(* ===== verification/TunnTick.v ===== *)
(** The timer poll, [noise/timers.rs]: [update_timers_with_budget] and what it
    is made of. The [Duration] subtractions of the code that panic below zero
    are [dur_sub]; that they never do is shown in [TunnPoll.v]. *)

From stdpp Require Import functions.
From S2P Require Import Prelude Budget Instant Crypto Rand Tags Packet Session RateLimiter Amnezia Framing.
From S2P Require Import Handshake Imitation Timers OpReport Tunn.

Section Tick.
Context `{Crypto} {R : Type} `{RngCore R} `{PrefixFillers R} `{ImitationEnv}.
Implicit Types t : Tunn R.

(** One slot of the loop of [update_session_timers]. *)
Definition age_slot (time_now reject_after_time slot : Z) : M R unit :=
  let* armed := gets (fun t => from_option id 0 (zget (session_timers (tunn_timers t)) slot)) in
  if negb (sat_sub time_now armed >? reject_after_time) then mreturn tt else
  let* live := gets (fun t => match zget (sessions t) slot with Some (Some _) => true | _ => false end) in
  (if live then
     modify (fun t => set_sessions (zset (sessions t) slot None) t) &;
     upd_meta (session_removed slot) &;
     upd_meta (note EV_SESSIONS_AGED_OUT)
   else mreturn tt) &;
  upd_timers (fun tm => tm_set_session_timers (zset (session_timers tm) slot time_now) tm).

Fixpoint age_slots (time_now reject_after_time : Z) (slots : list Z) : M R unit :=
  match slots with
  | [] => mreturn tt
  | slot :: slots => age_slot time_now reject_after_time slot &; age_slots time_now reject_after_time slots
  end.

Definition update_session_timers (time_now : Z) : M R unit :=
  let* reject_after_time := gets (fun t => keychain_expire (timers (amnezia t))) in
  age_slots time_now reject_after_time [0; 1; 2; 3; 4; 5; 6; 7].

Variable now : Z.

(** [set_expired], [clear_all], [HANDSHAKE_EXPIRED]. *)
Definition expire : M R unit :=
  upd_handshake set_expired &; clear_all now &; upd_meta (note EV_HANDSHAKE_EXPIRED).

Definition expire_past_absolute_bounds (time_now : Z) : M R bool :=
  let* awg := gets (fun t => timers (amnezia t)) in
  let zero_key_after := keychain_expire awg * 3 in
  let* established := gets (fun t => ticks (tunn_timers t) TimeSessionEstablished) in
  let* age := lift (dur_sub time_now established) in
  if zero_key_after <=? age then expire &; mreturn true else
  let* timer := gets (fun t => handshake_timer (handshake t)) in
  match timer with
  | None => mreturn false
  | Some _ =>
      let* started := gets (fun t => ticks (tunn_timers t) TimeLastHandshakeStarted) in
      if range_unset (max_handshake_attempts awg) && range_unset (rekey_timeout awg)
         && (untuned_attempt_window <=? sat_sub time_now started)
      then expire &; mreturn true
      else mreturn false
  end.

Variable eph : bytes.

(** What selecting a keepalive spends: [persistent_keepalive_due], the
    persistent-keepalive stamp, [want_keepalive], the interval. *)
Definition Rollback : Type := bool * Z * option Z * Z.

Definition send_keepalive (dst : bytes) (rollback : Rollback) (budget : OutputBudget) : M R TunnResult :=
  let* result := encapsulate_with_budget now eph [] dst budget in
  let '(due, persistent, passive, interval) := rollback in
  (if is_capacity result then
     upd_timers (fun tm => tm_set_persistent_keepalive_current interval (tm_set_want_keepalive passive
       (set_tick TimePersistentKeepalive persistent (tm_set_persistent_keepalive_due due tm))))
   else mreturn tt) &;
  (if is_terr result then upd_meta (note EV_TICK_DEMAND_REFUSED) else mreturn tt) &;
  mreturn result.

(** What one poll decides. *)
Inductive Demand :=
| DemandExpired
| DemandHandshake (consumed_latch : option Z)
| DemandKeepalive
| DemandNothing.

(** The branch of an initiation in flight. *)
Definition demand_in_flight (time_init_sent : Z) : M R Demand :=
  let* tm := gets tunn_timers in
  if negb (retransmit_current tm <=? duration_since now time_init_sent) then mreturn DemandNothing else
  if max_retransmissions_current tm <=? handshake_attempts tm
  then expire &; mreturn DemandExpired
  else mreturn (DemandHandshake None).

(** The keepalives, when no initiation is required. *)
Definition demand_keepalive (time_now : Z) : M R Demand :=
  let* tm := gets tunn_timers in
  let passive := match want_keepalive tm with
    | Some armed => keepalive_current tm <=? sat_sub time_now armed | None => false end in
  (if passive then upd_timers (tm_set_want_keepalive None) else mreturn tt) &;
  let persistent := persistent_keepalive_on tm &&
    (persistent_keepalive_due tm ||
     (persistent_keepalive_current tm <=? sat_sub time_now (ticks tm TimePersistentKeepalive))) in
  (if persistent then
     upd_timers (tm_set_persistent_keepalive_due false) &; timer_tick TimePersistentKeepalive
   else mreturn tt) &;
  mreturn (if passive || persistent then DemandKeepalive else DemandNothing).

(** The branch with no initiation in flight. *)
Definition demand_idle (time_now session_established data_packet_received data_packet_sent : Z) : M R Demand :=
  let* tm := gets tunn_timers in
  let* rekey :=
    (if negb (is_initiator tm) then mreturn false else
     let* on_send := (if session_established <? data_packet_sent
                      then let* age := lift (dur_sub time_now session_established) in
                           mreturn (rekey_after_current tm <=? age)
                      else mreturn false) in
     let* on_receive := (if session_established <? data_packet_received
                         then let* age := lift (dur_sub time_now session_established) in
                              mreturn (refresh_receive_current tm <=? age)
                         else mreturn false) in
     mreturn (on_send || on_receive)) in
  let latch := match want_handshake tm with
    | Some armed => if new_handshake_current tm <=? sat_sub time_now armed then Some armed else None
    | None => None end in
  (match latch with Some _ => upd_timers (tm_set_want_handshake None) | None => mreturn tt end) &;
  if rekey || match latch with Some _ => true | None => false end
  then mreturn (DemandHandshake latch)
  else demand_keepalive time_now.

(** Forget a cookie past its lifetime. *)
Definition drop_stale_cookie (time_now : Z) : M R unit :=
  let* cookie := gets (fun t => has_cookie (handshake t)) in
  if cookie then
    let* received := gets (fun t => ticks (tunn_timers t) TimeCookieReceived) in
    let* age := lift (dur_sub time_now received) in
    if COOKIE_EXPIRATION_TIME <=? age then upd_handshake clear_cookie else mreturn tt
  else mreturn tt.

(** Serve what the poll decided. *)
Definition serve_demand (dst : bytes) (keepalive_rollback : Rollback) (budget : OutputBudget) (demand : Demand) : M R TunnResult :=
  match demand with
  | DemandExpired => mreturn (TErr ConnectionExpired)
  | DemandHandshake consumed_latch =>
      let* result := format_handshake_initiation_with_budget now eph dst true budget in
      let* burst := gets (fun t => match pending_amnezia_junk t with Some _ => true | None => false end) in
      (match consumed_latch with
       | Some armed => if negb burst && is_capacity result
                       then upd_timers (tm_set_want_handshake (Some armed)) else mreturn tt
       | None => mreturn tt
       end) &;
      (if is_terr result then upd_meta (note EV_TICK_DEMAND_REFUSED) else mreturn tt) &;
      mreturn result
  | DemandKeepalive => send_keepalive dst keepalive_rollback budget
  | DemandNothing => mreturn Done
  end.

(** The rest of the poll, of a cycle that has not expired and has no burst. *)
Definition poll_cycle (time_now : Z) (dst : bytes) (keepalive_rollback : Rollback) (budget : OutputBudget) : M R TunnResult :=
  let* session_established := gets (fun t => ticks (tunn_timers t) TimeSessionEstablished) in
  let* data_packet_received := gets (fun t => ticks (tunn_timers t) TimeLastDataPacketReceived) in
  let* data_packet_sent := gets (fun t => ticks (tunn_timers t) TimeLastDataPacketSent) in
  drop_stale_cookie time_now &;
  let* expired := expire_past_absolute_bounds time_now in
  if expired then mreturn (TErr ConnectionExpired) else
  let* timer := gets (fun t => handshake_timer (handshake t)) in
  let* demand := match timer with
    | Some time_init_sent => demand_in_flight time_init_sent
    | None => demand_idle time_now session_established data_packet_received data_packet_sent
    end in
  serve_demand dst keepalive_rollback budget demand.

(** An expired cycle: only a persistent keepalive turned on since is owed. *)
Definition poll_expired (dst : bytes) (keepalive_rollback : Rollback) (budget : OutputBudget) : M R TunnResult :=
  let* owed := gets (fun t => persistent_keepalive_on (tunn_timers t) && persistent_keepalive_due (tunn_timers t)) in
  if negb owed then mreturn (TErr ConnectionExpired) else
  upd_timers (tm_set_persistent_keepalive_due false) &;
  timer_tick TimePersistentKeepalive &;
  send_keepalive dst keepalive_rollback budget.

Definition update_timers_with_budget (dst : bytes) (budget : OutputBudget) : M R TunnResult :=
  let* keepalive_rollback := gets (fun t => let tm := tunn_timers t in
    (persistent_keepalive_due tm, ticks tm TimePersistentKeepalive, want_keepalive tm, persistent_keepalive_current tm)) in
  let* reset_rr := gets (fun t => should_reset_rr (tunn_timers t)) in
  (if reset_rr then modify (fun t => set_rate_limiter (reset_count now (rate_limiter t)) t) else mreturn tt) &;
  let* time_now := gets (fun t => monotonic_now now (tunn_timers t)) in
  upd_timers (set_tick TimeCurrent time_now) &;
  update_session_timers time_now &;
  let* owes := gets burst_owes_expired_reset in
  if owes then advance_amnezia_junk now eph dst budget else
  let* burst := gets (fun t => match pending_amnezia_junk t with Some _ => true | None => false end) in
  if burst then
    let* expired := expire_past_absolute_bounds time_now in
    if expired then mreturn (TErr ConnectionExpired) else advance_amnezia_junk now eph dst budget
  else
  let* expired := gets (fun t => handshake_is_expired (handshake t)) in
  if expired then poll_expired dst keepalive_rollback budget
  else poll_cycle time_now dst keepalive_rollback budget.

Definition update_timers (dst : bytes) : M R TunnResult := update_timers_with_budget dst UNBOUNDED.

Definition time_since_last_handshake t : option Z :=
  match session_at t (current t) with
  | Some _ => Some (sat_sub (duration_since now (time_started (tunn_timers t))) (ticks (tunn_timers t) TimeSessionEstablished))
  | None => None
  end.
End Tick.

***

YOUR GOAL:
Which of the lines above carry the string "owes"? Copy every one.

RESULT OF THIS TASK:
  let* owes := gets burst_owes_expired_reset in
  if owes then advance_amnezia_junk now eph dst budget else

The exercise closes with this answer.